En México existe un debate continuo sobre el tema. Tabasco y Sinaloa son dos de los estados que la permiten y actualmente se abre la oportunidad de legalizarlo de manera más amplia a través de propuestas como las de la futura secretaria de gobernación, Olga Sánchez Cordero, como reportó Leonor Casas Ferrer en La Crítica:

“En el documento presentado por Sánchez Cordero se describe que desde hace cuatro décadas se encuentran disponibles técnicas de reproducción humana asistida tales como “el coito programado, la inducción de ovulación, la inseminación artificial, la fecundación in vitro, la transferencia de óvulos fecundados, la transferencia intratubárica de gametos u óvulos fecundados, la criopreservación de ovacitos y óvulos fecundados, y la maternidad subrogada, entre otros”.”

En un país en el que los derechos humanos de las mujeres son sistemáticamente violados y asesinan a 9 mujeres diariamente por violencia machista, abrir las puertas a una práctica como ésta representa un retroceso, más que un avance. ¿Cómo se garantiza el cuidado y respeto al cuerpo de las mujeres, así como que éstas decidirán libremente prestarse a alquilar su vientre? ¿Cómo se puede asegurar que quienes contraten el servicio se harán responsables no sólo del bienestar del o la bebé, sino también de las consecuencias físicas que tenga la mujer cuyo cuerpo se usó?

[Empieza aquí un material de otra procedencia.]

Lemma minute_of_u64 p : is_u64 p ->
  (if negb (Z.eqb (u64 p mod 60) 0) then u64 (u64 p - u64 p mod 60) else u64 p) = 60 * (p / 60).
Proof.
  intros Hp. rewrite (u64_small p Hp). unfold is_u64 in Hp.
  pose proof (Z.div_mod p 60 ltac:(lia)). pose proof (Z.mod_pos_bound p 60 ltac:(lia)).
  destruct (Z.eqb_spec (p mod 60) 0); cbn [negb]; [lia|]. rewrite u64_small; unfold is_u64; lia.
Qed.

Lemma minute_of_i64 p : 0 <= p ->
  (if negb (Z.eqb (Z.rem p 60) 0) then p - Z.rem p 60 else p) = 60 * (p / 60).
Proof.
  intros Hp. rewrite Z.rem_mod_nonneg by lia. pose proof (Z.div_mod p 60 ltac:(lia)).
  destruct (Z.eqb_spec (p mod 60) 0); cbn [negb]; lia.
Qed.

Lemma div60 p : 60 * (p / 60) <= p < 60 * (p / 60) + 60.
Proof. pose proof (Z.div_mod p 60 ltac:(lia)). pose proof (Z.mod_pos_bound p 60 ltac:(lia)). lia. Qed.

Lemma seconds_range ns : 60 * 1000000000 <= ns < 2 ^ 63 * 1000000000 -> 60 <= ns / 1000000000 < 2 ^ 63.
Proof. intros [H1 H2]. split; [apply Z.div_le_lower_bound|apply Z.div_lt_upper_bound]; lia. Qed.

Lemma seconds_skew a b : Z.abs (a - b) <= 3 * 60 * 1000000000 ->
  b / 1000000000 - 180 <= a / 1000000000 <= b / 1000000000 + 180.
Proof.
  intros Hab. pose proof (Z.div_mod a 1000000000 ltac:(lia)). pose proof (Z.mod_pos_bound a 1000000000 ltac:(lia)).
  pose proof (Z.div_mod b 1000000000 ltac:(lia)). pose proof (Z.mod_pos_bound b 1000000000 ltac:(lia)). lia.
Qed.

(** A proposer's block time is accepted by every validator whose clock is
    within [ALLOWED_TIME_SKEW_MINUTES] of the proposer's when it checks. *)
Theorem GetProposalTime_accepted (w w' : World S) blockNumber t
  (Hp : 60 * 1000000000 <= Now (w_tick w) < 2 ^ 63 * 1000000000)
  (Hskew : Z.abs (Now (w_tick w') - Now (w_tick w)) <= ALLOWED_TIME_SKEW_MINUTES * 60 * 1000000000)
  (Hv : 0 <= Now (w_tick w'))
  (Ht : out (GetProposalTime blockNumber) w = Ok t) :
  out (ValidateBlockProposalTimeConsensus blockNumber t) w' = Ok true.
Proof.
  unfold GetProposalTime, ValidateBlockProposalTimeConsensus, ALLOWED_TIME_SKEW_MINUTES in *.
  destruct (blockTimeChanges blockNumber); [|unfold out in *; simpl in *; by simplify_eq].
  change (out _ w) with (Ok (A := Z) (let p := Now (w_tick w) / 1000000000 in
    if negb (Z.eqb (u64 p mod 60) 0) then u64 (u64 p - u64 p mod 60) else u64 p)) in Ht.
  injection Ht as Ht. destruct (seconds_range _ Hp) as [Hlo Hhi].
  pose proof (seconds_skew _ _ Hskew) as [Hs1 Hs2].
  pose proof (Z.div_pos _ 1000000000 Hv ltac:(lia)) as Hv'.
  rewrite minute_of_u64 in Ht by (split; [lia|clear -Hhi; lia]).
  revert Hlo Hhi Hs1 Hs2 Ht. generalize (Now (w_tick w) / 1000000000) as p.
  intros p Hlo Hhi Hs1 Hs2 Ht. clear Hp Hskew Hv.
  pose proof (div60 p) as Hd. assert (Ht' : 60 <= t < 2 ^ 63) by lia.
  destruct (Z.eqb_spec t 0); [lia|]. rewrite (i64_small t) by lia.
  replace (Z.eqb (t mod 60) 0) with true by (subst t; rewrite Z.mul_comm, Z.mod_mul by lia; done).
  unfold out, time_Unix, time_Now, ext, mbind, M_bind, mret, M_ret. cbn beta iota delta [fst negb].
  rewrite minute_of_i64 by done. f_equal. revert Hs1 Hs2 Hv'.
  generalize (Now (w_tick w') / 1000000000) as v. intros v Hs1 Hs2 Hv. pose proof (div60 v).
  destruct (Z.ltb_spec (60 * (v / 60)) t); [|destruct (Z.ltb_spec t (60 * (v / 60))); [|done]];
    apply negb_true_iff, Z.ltb_ge; clear Ht'; lia.
Qed.
End time_props.

Lemma GetProposalTime_accepted_witness :
  let R := {| Now := fun t => if decide (t = 0%nat) then 1700000059000000000 else 1700000239000000000;
              map_order := fun _ _ l => l; rand_Intn := fun _ _ => 0;
              map_order_perm := fun _ _ l => Permutation_refl l;
              rand_Intn_range := fun _ n Hn => conj (Z.le_refl 0) Hn |} in
  out (ValidateBlockProposalTimeConsensus (H := R) 64 1700000040) (mkWorld 1%nat tt) = Ok true.
Proof.
  intros R. apply (GetProposalTime_accepted (H := R) (mkWorld 0%nat tt)); vm_compute; intuition congruence.
Defined.
(* ===== verification/StateDB.v ===== *)
(** * The journaled state database

    Models src/core/state: state objects (state_object.go), the access list
    (access_list.go), the journal (journal.go) and the state database over them
    (statedb.go).  Methods of a state object take the object and give back what it has
    become; the caller stores it in the map of live objects, which is where the
    pointer of the code points to.  The journal keeps its entries with the latest
    first.  Tries, contract code and the snapshot layer come in through the class
    [StateDatabase].  The prefetcher, which only loads trie nodes ahead of time, and
    the time measurements are left out. *)

From S2P Require Import Prelude Common Rlp RlpEnc RlpDec Packets StateSpec.
From Stdlib Require Import Strings.Byte.

(** * What lies below *)

(** An account as it is stored: [Balance] and [CodeHash] may be nil in a zero value. *)
Record Account := mkStateAccount {
  Nonce : Z;
  Balance : option Z;
  Root : Hash;
  CodeHash : slice byte;
}.

(** An account of the snapshot layer, where an empty slice stands for the empty root
    and the hash of empty code. *)
Record SlimAccount := mkSlim {
  slim_Nonce : Z;
  slim_Balance : Z;
  slim_Root : list byte;
  slim_CodeHash : list byte;
}.

(** Tries (interface Trie), the database that opens them and holds contract code
    (interface Database), and a layer of the snapshot tree. *)
Class StateDatabase (T N : Type) := {
  TryGet : list byte -> M T (list byte);
  TryUpdate : list byte -> list byte -> M T unit;
  TryDelete : list byte -> M T unit;
  trie_Hash : M T Hash;
  OpenStorageTrie : Hash -> Hash -> outcome T;
  ContractCode : Hash -> Hash -> outcome (list byte);
  ContractCodeSize : Hash -> Hash -> outcome Z;
  snap_Account : N -> Hash -> outcome (option SlimAccount);
  snap_Storage : N -> Hash -> Hash -> outcome (list byte);
}.

(** * Access lists (access_list.go) *)

Module AccessList.
Record accessList := mkAccessList {
  addresses : gmap Address Z;
  slots : list (gset Hash);
}.
Definition newAccessList : accessList := mkAccessList ∅ [].

Definition ContainsAddress (al : accessList) (address : Address) : bool := bool_decide (is_Some (addresses al !! address)).

Definition Contains (al : accessList) (address : Address) (slot : Hash) : outcome (bool * bool) :=
  match addresses al !! address with
  | None => Ok (false, false)
  | Some idx =>
      if Z.eqb idx (-1) then Ok (true, false)
      else match slots al !! Z.to_nat idx with
           | Some slotmap => Ok (true, bool_decide (slot ∈ slotmap))
           | None => Panic "index out of range"
           end
  end.

Definition AddAddress (al : accessList) (address : Address) : bool * accessList :=
  match addresses al !! address with
  | Some _ => (false, al)
  | None => (true, mkAccessList (<[address := -1]> (addresses al)) (slots al))
  end.

Definition AddSlot (al : accessList) (address : Address) (slot : Hash) : outcome (bool * bool * accessList) :=
  let fresh addrChange := Ok (addrChange, true, mkAccessList (<[address := len (slots al)]> (addresses al)) (slots al ++ [{[slot]}])) in
  match addresses al !! address with
  | None => fresh true
  | Some idx =>
      if Z.eqb idx (-1) then fresh false
      else match slots al !! Z.to_nat idx with
           | None => Panic "index out of range"
           | Some slotmap =>
               if decide (slot ∈ slotmap) then Ok (false, false, al)
               else Ok (false, true, mkAccessList (addresses al) (<[Z.to_nat idx := {[slot]} ∪ slotmap]> (slots al)))
           end
  end.

Definition DeleteSlot (al : accessList) (address : Address) (slot : Hash) : outcome accessList :=
  match addresses al !! address with
  | None => Panic "reverting slot change, address not present in list"
  | Some idx =>
      if Z.ltb idx 0 then Panic "index out of range"
      else match slots al !! Z.to_nat idx with
           | None => Panic "index out of range"
           | Some slotmap =>
               let slotmap := slotmap ∖ {[slot]} in
               if decide (slotmap = ∅) then Ok (mkAccessList (<[address := -1]> (addresses al)) (take (Z.to_nat idx) (slots al)))
               else Ok (mkAccessList (addresses al) (<[Z.to_nat idx := slotmap]> (slots al)))
           end
  end.

Definition DeleteAddress (al : accessList) (address : Address) : accessList := mkAccessList (delete address (addresses al)) (slots al).
End AccessList.
Import AccessList.

(** * State objects and the journal *)

Section objects.
Context (T : Type).

Record stateObject := mkStateObject {
  so_address : Address;
  so_addrHash : Hash;
  so_nonce : Z;
  so_balance : Z;
  so_root : Hash;
  so_codeHash : list byte;
  so_dbErr : option error;
  so_trie : option T;
  so_code : slice byte;
  originStorage : gmap Hash Hash;
  pendingStorage : gmap Hash Hash;
  dirtyStorage : gmap Hash Hash;
  fakeStorage : option (gmap Hash Hash);
  dirtyCode : bool;
  suicided : bool;
  deleted : bool;
}.

Inductive journalEntry :=
| createObjectChange (account : Address)
| resetObjectChange (prev : stateObject) (prevdestruct : bool)
| suicideChange (account : Address) (prev : bool) (prevbalance : Z)
| balanceChange (account : Address) (prev : Z)
| nonceChange (account : Address) (prev : Z)
| storageChange (account : Address) (key prevalue : Hash)
| codeChange (account : Address) (prevcode : slice byte) (prevhash : list byte)
| refundChange (prev : Z)
| addLogChange (txhash : Hash)
| addPreimageChange (hash : Hash)
| touchChange (account : Address)
| accessListAddAccountChange (address : Address)
| accessListAddSlotChange (address : Address) (slot : Hash).

Record journal := mkJournal {
  entries : list journalEntry;
  dirties : gmap Address Z;
}.
End objects.
(** [object_step] for an object that has been loaded further on the way. *)
Lemma loaded_step s a o o1 o' e (g : obj -> obj) (K : M st unit) :
  ok s -> stateObjects s !! a = Some o -> deleted o = false -> loaded (s_snap s) (snapDestructs s) a o o1 -> obj_ok (s_snap s) (snapDestructs s) a o' -> deleted o' = false ->
  (forall w, entry_revert e w = (getStateObject a ≫= fun o => match o with Some o => setStateObject (g o) | None => K end) w) ->
  (forall snap D o2, obj_ok snap D a o2 -> deleted o2 = false -> abs o2 = abs o' -> obj_ok snap D a (g o2) /\ abs (g o2) = abs o /\ deleted (g o2) = false) ->
  step s (setObject a o' (pushEntry e s)) /\ core_of (setObject a o' (pushEntry e s)) = (core_of s) <| k_accounts ::= <[a := abs o']> |>.
Proof.
  intros Hok Ha Hd (Hl1 & Hl2 & Hl3) Ho' Hd' Hrev Hg. split.
  - assert (Hq : quiet s (setObject a o1 s)) by (by eapply quiet_setObject). eapply step_trans; [by apply step_quiet|].
    replace (setObject a o' (pushEntry e s)) with (setObject a o' (pushEntry e (setObject a o1 s))).
    + eapply (object_step _ a o1); [apply Hq|cbn; by rewrite lookup_insert_eq|congruence|done|done|exact Hrev|]. intros snap D o2. rewrite Hl2. apply Hg.
    + unfold setObject, pushEntry, upd, set_stateObjects, set_s_journal. cbn. by rewrite insert_insert_eq.
  - exact (f_equal l_core (setObject_logical (pushEntry e s) a o' Hd')).
Qed.
(* ===== verification/Certificate.v ===== *)
(** What an accepted block proves.  The consensus data of a block is a
    certificate: [ValidateBlockConsensusDataInner] accepts it only when it holds
    signed votes of validators with the required deposit.  Two accepted blocks on
    the same parent with different transactions expose the validators that signed
    both.

    Properties of the definitions of BlockValidator.v. *)

From S2P Require Import Prelude Common Selection Rlp RlpEnc RlpDec Packets Context BlockValidator.
From Stdlib Require Import Strings.Byte.

(** * Parsing *)

Section parse.
Context `{FloatConv} `{NodeConfig} `{Crypto} `{GoRuntime} `{SignatureAlgorithm}.

(** Every vote in the parsed maps was signed, in a packet of the block, by a
    validator of the block. *)
Definition backed {A} `{RlpStruct A} (h : Hash) (deposits : gmap Address Z) (packets : list ConsensusPacket)
    (ty : Z) (v : Address) (a : A) : Prop :=
  v ∈ dom deposits /\ exists p, p ∈ packets /\ signedVote h ty a v p.

Definition round_parsed (h : Hash) (deposits : gmap Address Z) (packets : list ConsensusPacket) (r : Z)
    (pm : PacketMap) : Prop :=
  pm_round pm = r /\ 1 <= r <= MAX_ROUND
  /\ map_Forall (fun v a => backed h deposits packets CONSENSUS_PACKET_TYPE_ACK_BLOCK_PROPOSAL v a
       /\ pad_Round a = r /\ (ProposalAckVoteType a = VOTE_TYPE_NIL \/ ProposalAckVoteType a = VOTE_TYPE_OK /\ r < MAX_ROUND))
       (proposalAckDetailsMap pm)
  /\ map_Forall (fun v a => backed h deposits packets CONSENSUS_PACKET_TYPE_PRECOMMIT_BLOCK v a /\ pcd_Round a = r)
       (precommitDetailsMap pm)
  /\ map_Forall (fun v a => backed h deposits packets CONSENSUS_PACKET_TYPE_COMMIT_BLOCK v a /\ cd_Round a = r)
       (commitDetailsMap pm).

Definition parsed (h : Hash) (deposits : gmap Address Z) (packets : list ConsensusPacket)
    (m : gmap Z PacketMap) : Prop := map_Forall (round_parsed h deposits packets) m.

Section one.
Context (h : Hash) (deposits : gmap Address Z).

Lemma backed_mono {A} `{RlpStruct A} packets packets' ty v (a : A) :
  packets ⊆ packets' -> backed h deposits packets ty v a -> backed h deposits packets' ty v a.
Proof. unfold backed. set_solver. Qed.

Lemma round_parsed_mono packets packets' r pm :
  packets ⊆ packets' -> round_parsed h deposits packets r pm -> round_parsed h deposits packets' r pm.
Proof.
  intros Hsub (Hr & Hround & Hacks & Hpre & Hcom). split; [done|]. split; [done|].
  split; [|split]; [revert Hacks|revert Hpre|revert Hcom]; intros Hv; (eapply map_Forall_impl; [exact Hv|]);
    intros v a [Hb ?]; (split; [by eapply backed_mono|done]).
Qed.

Lemma round_parsed_default packets m r :
  parsed h deposits packets m -> 1 <= r <= MAX_ROUND ->
  round_parsed h deposits packets r (default (newPacketMap r) (m !! r)).
Proof.
  intros Hm Hr. destruct (m !! r) as [pm|] eqn:Hpm; [by apply Hm|]. split_and!; simpl; try done; lia || apply map_Forall_empty.
Qed.

(** Recording one more vote. *)
Lemma parsed_insert packets p m r pm :
  parsed h deposits packets m -> round_parsed h deposits (packets ++ [p]) r pm ->
  parsed h deposits (packets ++ [p]) (<[r := pm]> m).
Proof.
  intros Hm Hpm. apply map_Forall_insert_2; [done|]. eapply map_Forall_impl; [exact Hm|].
  intros. eapply round_parsed_mono; [|eassumption]. set_solver.
Qed.

Lemma backed_here {A} `{RlpStruct A} packets p ty v (a : A) :
  v ∈ dom deposits -> signedVote h ty a v p -> backed h deposits (packets ++ [p]) ty v a.
Proof. intros. split; [done|]. exists p. split; [set_solver|done]. Qed.

Lemma invalidRound_false r : invalidRound r = false -> 1 <= r <= MAX_ROUND.
Proof. unfold invalidRound. intros. b2p. lia. Qed.

(** The signer that [recoverPublicKey] reports for a vote. *)
Lemma recoverPublicKey_wp {S} packet ty (w : World S) : ty <> CONSENSUS_PACKET_TYPE_PROPOSE_BLOCK ->
  wp (recoverPublicKey packet ty) (fun o w' => w' = w /\ forall pub v, o = Ok pub ->
    PublicKeyToAddress pub = inl v -> signedBy packet v) w.
Proof.
  intros Hty. unfold recoverPublicKey. apply Z.eqb_neq in Hty. rewrite Hty. cbn [andb].
  wp_norm. apply wp_check_err. destruct (PublicKeyFromSignature _ _) as [pub|e] eqn:Hpub; [|done].
  wp_step; [done|]. wp_step. split; [done|]. intros pub' v [= <-] Hv. exists pub. b2p. done.
Qed.

(** Each loop iteration keeps the maps sound, whatever the kind of the packet. *)
Context (n : Z) (details : option (gmap Address ValidatorDetailsV2)) (ctx : Hash).

Definition parses {S} (packets : list ConsensusPacket) (w : World S) (o : outcome (gmap Z PacketMap)) (w' : World S) : Prop :=
  w_st w' = w_st w /\ forall m, o = Ok m -> parsed h deposits packets m.

Lemma parseProposal_wp {S} packets m v p (w : World S) : parsed h deposits packets m ->
  wp (parseProposal h deposits n details ctx m v p) (parses (packets ++ [p]) w) w.
Proof.
  intros Hm. unfold parseProposal. wp_step. destruct (decodePayload p) as [a|e|e]; [|by split..].
  wp_step; [by split|]. wp_use getBlockProposer_wp. intros [bp|e|e] w1 [Hst _]; [|by split..].
  wp_step; [by split|]. cbn zeta. wp_step; [by split|]. wp_step. split; [done|]. intros m' [= <-].
  apply parsed_insert; [done|].
  match goal with Hr : invalidRound _ = false |- _ => apply invalidRound_false in Hr end.
  apply (round_parsed_mono packets); [set_solver|].
  exact (round_parsed_default packets m _ Hm ltac:(done)).
Qed.

(** The round of a new vote: what was recorded before, and the vote itself. *)
Lemma round_with_vote packets p m r : parsed h deposits packets m -> invalidRound r = false ->
  round_parsed h deposits (packets ++ [p]) r (default (newPacketMap r) (m !! r)).
Proof.
  intros Hm Hr%invalidRound_false. apply (round_parsed_mono packets); [set_solver|].
  by apply round_parsed_default.
Qed.

Lemma parseAck_wp {S} packets m v p (w : World S) : parsed h deposits packets m ->
  ParentHash p = h -> getPacketType p = Ok CONSENSUS_PACKET_TYPE_ACK_BLOCK_PROPOSAL -> signedBy p v -> v ∈ dom deposits ->
  wp (parseAck m v p) (parses (packets ++ [p]) w) w.
Proof.
  intros Hm Hh Hty Hv Hdep. unfold parseAck. wp_step. destruct (decodePayload p) as [a|e|e] eqn:Ha; [|by split..].
  wp_step; [by split|]. cbn zeta. wp_step; [by split|]. wp_step; [by split|]. wp_step; [by split|]. wp_step.
  split; [done|]. intros m' [= <-]. apply parsed_insert; [done|].
  destruct (round_with_vote packets p m (pad_Round a)) as (Hr & Hround & Hacks & Hpre & Hcom); [done..|].
  split_and!; try done; try apply Hround. apply map_Forall_insert_2; [|done].
  split; [by apply backed_here|]. split; [done|]. b2p; unfold MAX_ROUND in *; auto; right; split; try done; lia.
Qed.

Lemma parsePrecommit_wp {S} packets m v p (w : World S) : parsed h deposits packets m ->
  ParentHash p = h -> getPacketType p = Ok CONSENSUS_PACKET_TYPE_PRECOMMIT_BLOCK -> signedBy p v -> v ∈ dom deposits ->
  wp (parsePrecommit m v p) (parses (packets ++ [p]) w) w.
Proof.
  intros Hm Hh Hty Hv Hdep. unfold parsePrecommit. wp_step. destruct (decodePayload p) as [a|e|e] eqn:Ha; [|by split..].
  wp_step; [by split|]. cbn zeta. wp_step; [by split|]. wp_step.
  split; [done|]. intros m' [= <-]. apply parsed_insert; [done|].
  destruct (round_with_vote packets p m (pcd_Round a)) as (Hr & Hround & Hacks & Hpre & Hcom); [done..|].
  split_and!; try done; try apply Hround. apply map_Forall_insert_2; [|done]. split; [by apply backed_here|done].
Qed.

Lemma parseCommit_wp {S} packets m v p (w : World S) : parsed h deposits packets m ->
  ParentHash p = h -> getPacketType p = Ok CONSENSUS_PACKET_TYPE_COMMIT_BLOCK -> signedBy p v -> v ∈ dom deposits ->
  wp (parseCommit m v p) (parses (packets ++ [p]) w) w.
Proof.
  intros Hm Hh Hty Hv Hdep. unfold parseCommit. wp_step. destruct (decodePayload p) as [a|e|e] eqn:Ha; [|by split..].
  wp_step; [by split|]. cbn zeta. wp_step; [by split|]. wp_step.
  split; [done|]. intros m' [= <-]. apply parsed_insert; [done|].
  destruct (round_with_vote packets p m (cd_Round a)) as (Hr & Hround & Hacks & Hpre & Hcom); [done..|].
  split_and!; try done; try apply Hround. apply map_Forall_insert_2; [|done]. split; [by apply backed_here|done].
Qed.
Record PeerHandler := mkPeerHandler {
  peerMap : gmap PeerId PeerDetails;
  p2pHandlerSet : bool;
  p_signFnSet : bool;
  p_account : Address;
  isConsensusRelay : bool;
  localPeerId : PeerId;
  consensusRelayMap : gmap PeerId bool;
  syncPeerMap : gmap PeerId bool;
  packetSyncMap : gmap Hash PacketSyncDetails;
  p_currentParentHash : Hash;
  p_currentBlockNumber : Z;
  totalBlocks : Z;
  packetsReceived : Counter;
  packetsReceivedFromRelay : Counter;
  packetsSent : Counter;
  packetsSentToRelays : Counter;
  localPacketsSentToRelays : Counter;
  tasks : list PeerTask;
  sentPackets : list (list PeerId * ConsensusPacket);
}.

#[export] Instance eta_PeerHandler : Eta PeerHandler := fun p =>
  mkPeerHandler (peerMap p) (p2pHandlerSet p) (p_signFnSet p) (p_account p) (isConsensusRelay p)
    (localPeerId p) (consensusRelayMap p) (syncPeerMap p) (packetSyncMap p) (p_currentParentHash p)
    (p_currentBlockNumber p) (totalBlocks p) (packetsReceived p) (packetsReceivedFromRelay p)
    (packetsSent p) (packetsSentToRelays p) (localPacketsSentToRelays p) (tasks p) (sentPackets p).

#[export] Instance set_peerMap : Setter peerMap := ltac:(derive_setter).
#[export] Instance set_p2pHandlerSet : Setter p2pHandlerSet := ltac:(derive_setter).
#[export] Instance set_p_signFnSet : Setter p_signFnSet := ltac:(derive_setter).
#[export] Instance set_p_account : Setter p_account := ltac:(derive_setter).
#[export] Instance set_localPeerId : Setter localPeerId := ltac:(derive_setter).
#[export] Instance set_consensusRelayMap : Setter consensusRelayMap := ltac:(derive_setter).
#[export] Instance set_syncPeerMap : Setter syncPeerMap := ltac:(derive_setter).
#[export] Instance set_packetSyncMap : Setter packetSyncMap := ltac:(derive_setter).
#[export] Instance set_p_currentParentHash : Setter p_currentParentHash := ltac:(derive_setter).
#[export] Instance set_p_currentBlockNumber : Setter p_currentBlockNumber := ltac:(derive_setter).
#[export] Instance set_totalBlocks : Setter totalBlocks := ltac:(derive_setter).
#[export] Instance set_packetsReceived : Setter packetsReceived := ltac:(derive_setter).
#[export] Instance set_packetsReceivedFromRelay : Setter packetsReceivedFromRelay := ltac:(derive_setter).
#[export] Instance set_packetsSent : Setter packetsSent := ltac:(derive_setter).
#[export] Instance set_packetsSentToRelays : Setter packetsSentToRelays := ltac:(derive_setter).
#[export] Instance set_localPacketsSentToRelays : Setter localPacketsSentToRelays := ltac:(derive_setter).
#[export] Instance set_tasks : Setter tasks := ltac:(derive_setter).
#[export] Instance set_sentPackets : Setter sentPackets := ltac:(derive_setter).
(** One step of the round of [parentHash], by its state. *)
Definition stepRound (parentHash : Hash) (txns : list Hash) (blockNumber : Z) (shouldPropose : bool) : C unit :=
  b ← theBlock parentHash;
  rd ← theRound parentHash;
  let r := currentRound b in
  let notReady := fail (ErrorsNew "not ready yet") in
  if Z.eqb (rd_state rd) BLOCK_STATE_WAITING_FOR_PROPOSAL then
    knowTxns parentHash r txns;;
    (if shouldPropose then ignore (proposeBlock parentHash txns blockNumber)
     else
       breakglass ← shouldBreakglassNilVote blockNumber;
       if (breakglass : bool) then ignore (ackBlockProposalTimeout parentHash)
       else
         let timeoutMs := if shouldSignFull blockNumber then FULL_BLOCK_TIMEOUT_MS else BLOCK_TIMEOUT_MS in
         exceeded ← HasExceededTimeThreshold (rd_initTime rd) (timeoutMs * rd_Round rd);
         if (exceeded : bool) then ignore (ackBlockProposalTimeout parentHash)
         else ignore (requestConsensusData parentHash));;
    notReady
  else if Z.eqb (rd_state rd) BLOCK_STATE_WAITING_FOR_PROPOSAL_ACKS then
    knowTxns parentHash r txns;;
    ignore (requestConsensusData parentHash);;
    (if Z.eqb (selfAckProposalVoteType rd) VOTE_TYPE_NIL then ignore (ackBlockProposalTimeout parentHash)
     else ignore (ackBlockProposal parentHash));;
    notReady
  else if Z.eqb (rd_state rd) BLOCK_STATE_WAITING_FOR_PRECOMMITS then
    shouldMove ← shouldMoveToNextRoundPrecommit parentHash;
    if (shouldMove : bool) then initializeNewBlockRound NEW_ROUND_REASON_WAIT_PRECOMMIT_TIMEOUT
    else
      ignore (requestConsensusData parentHash);;
      ignore (precommitBlock parentHash);;
      notReady
  else if Z.eqb (rd_state rd) BLOCK_STATE_WAITING_FOR_COMMITS then
    ignore (requestConsensusData parentHash);;
    ignore (commitBlock parentHash);;
    notReady
  else if Z.eqb (rd_state rd) BLOCK_STATE_RECEIVED_COMMITS then
    ignore (broadCast (selfCommitPacket rd))
  else notReady.

(** The start of the first call, until the startup delay. *)
Definition startConsensus (parentHash : Hash) (rndVal : Z) : C unit :=
  matched ← DoesPreviousHashMatch parentHash;
  fail_if (matched && Z.eqb rndVal 1) (ErrorsNew "Waiting for previous block to mine");;
  now ← time_Now;
  modify (fun s => s <| h_initTime := now |> <| initialized := true |>
    <| packetHashLastSentMap := Some ∅ |> <| TotalIncomingPacketCount := 0 |>);;
  fail (ErrorsNew "starting up").

Definition HandleConsensus (parentHash : Hash) (txns : list Hash) (blockNumber : Z) : C unit :=
  rnd ← ext (fun t => rand_Intn t 8);
  let rndVal := rnd + 1 in
  SetLatestBlockNumber blockNumber;;
  s ← get;
  if negb (initialized s) then startConsensus parentHash rndVal
  else
    (if Z.eqb (lastBlockNumber s) blockNumber then mret ()
     else
       now ← time_Now;
       modify (fun s => s <| lastBlockNumber := blockNumber |> <| lastBlockNumberChangeTime := now |>));;
    exceeded ← HasExceededTimeThreshold (h_initTime s) STARTUP_DELAY_MS;
    fail_if (negb exceeded && Z.eqb rndVal 1) (ErrorsNew "starting up");;
    initializeBlockStateIfRequired parentHash blockNumber;;
    cleanupBlockState;;
    b ← theBlock parentHash;
    fail_if (negb (isFiltered b (account s))) (ErrorsNew "not a validator in this block");;
    shouldPropose ← isBlockProposer parentHash (currentRound b) b;
    processOutOfOrderPackets parentHash;;
    stepRound parentHash txns blockNumber shouldPropose.

(** ** Reading *)

Definition isValidator (parentHash : Hash) : C bool :=
  s ← get;
  match blockStateDetailsMap s !! parentHash with
  | None => fail (ErrorsNew "block hash not found")
  | Some b => mret (isFiltered b (account s))
  end.

Definition getBlockRoundState (parentHash : Hash) (round : Z) : C (Z * Z * Z) :=
  s ← get;
  match blockStateDetailsMap s !! parentHash with
  | None => mret (BLOCK_STATE_UNKNOWN, 0, 0)
  | Some b =>
      if Z.ltb (currentRound b) round || Z.eqb round 0 then mret (BLOCK_STATE_UNKNOWN, 0, 0)
      else
        rd ← must "nil blockRoundDetails" (blockRoundMap b !! round);
        mret (rd_state rd, blockVoteType rd, mlen (validatorProposalAcks rd))
  end.

Definition getBlockRound (parentHash : Hash) (round : Z) : C (option BlockRoundDetails) :=
  s ← get;
  mret (b ← blockStateDetailsMap s !! parentHash; blockRoundMap b !! round).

En Tabasco se presentó en 2017 el caso de una pareja homosexual que abandonó al bebé cuando se enteraron de que nació con problemas de salud, después regresaron y secuestraron al niño, aún cuando la madre ya lo había registrado como suyo. Algo similar sucedió en 2015 en Australia, cuando una pareja abandonó a uno de los gemelos que tuvieron a través de alquiler de vientre en Tailandia, cuando se enteraron que el niño tenía Sídrome de Down. A la niña, que nació sin complicaciones, sí se la llevaron. Entonces, no sólo hay una cosificación de los cuerpos de las mujeres, sino también de las niñas y los niños. Se eligen como si fueran fruta en un mercado, la que no está “bien”, simplemente se desecha.

La pareja australiana que abandonó al “bebé Gammy” porque nació con Síndrome de Down. (Foto: AP/CH4)

Uno de los argumentos es que las mujeres son libres de elegir sobre sus cuerpos y que si desean hacerlo y ganar dinero, pues que lo hagan. Claro, las mujeres son libres para mercantilizarse para el uso incubatorio o sexual (subrogación/prostitución), pero el aborto aún está penalizado en la mayoría de los estados de la república mexicana y, en ese caso, las mujeres ya no son tan libres de elegir, las que lo hacen terminan en la cárcel, muertas o se arriesgan a tener consecuencias graves de salud por la falta de servicios accesibles y dignos para la interrupción del embarazo.

Las mujeres mexicanas ahora se convierten en un botín para las empresas que ofrecen servicios de subrogación, quienes conocen y aprovechan las condiciones estructurales y las usan a su favor. Porque claro, es un negocio y eso no hay que olvidarlo. Eso del altruismo y el discurso social son meros espejismos que intentan justificar que se lucre con mujeres y bebés.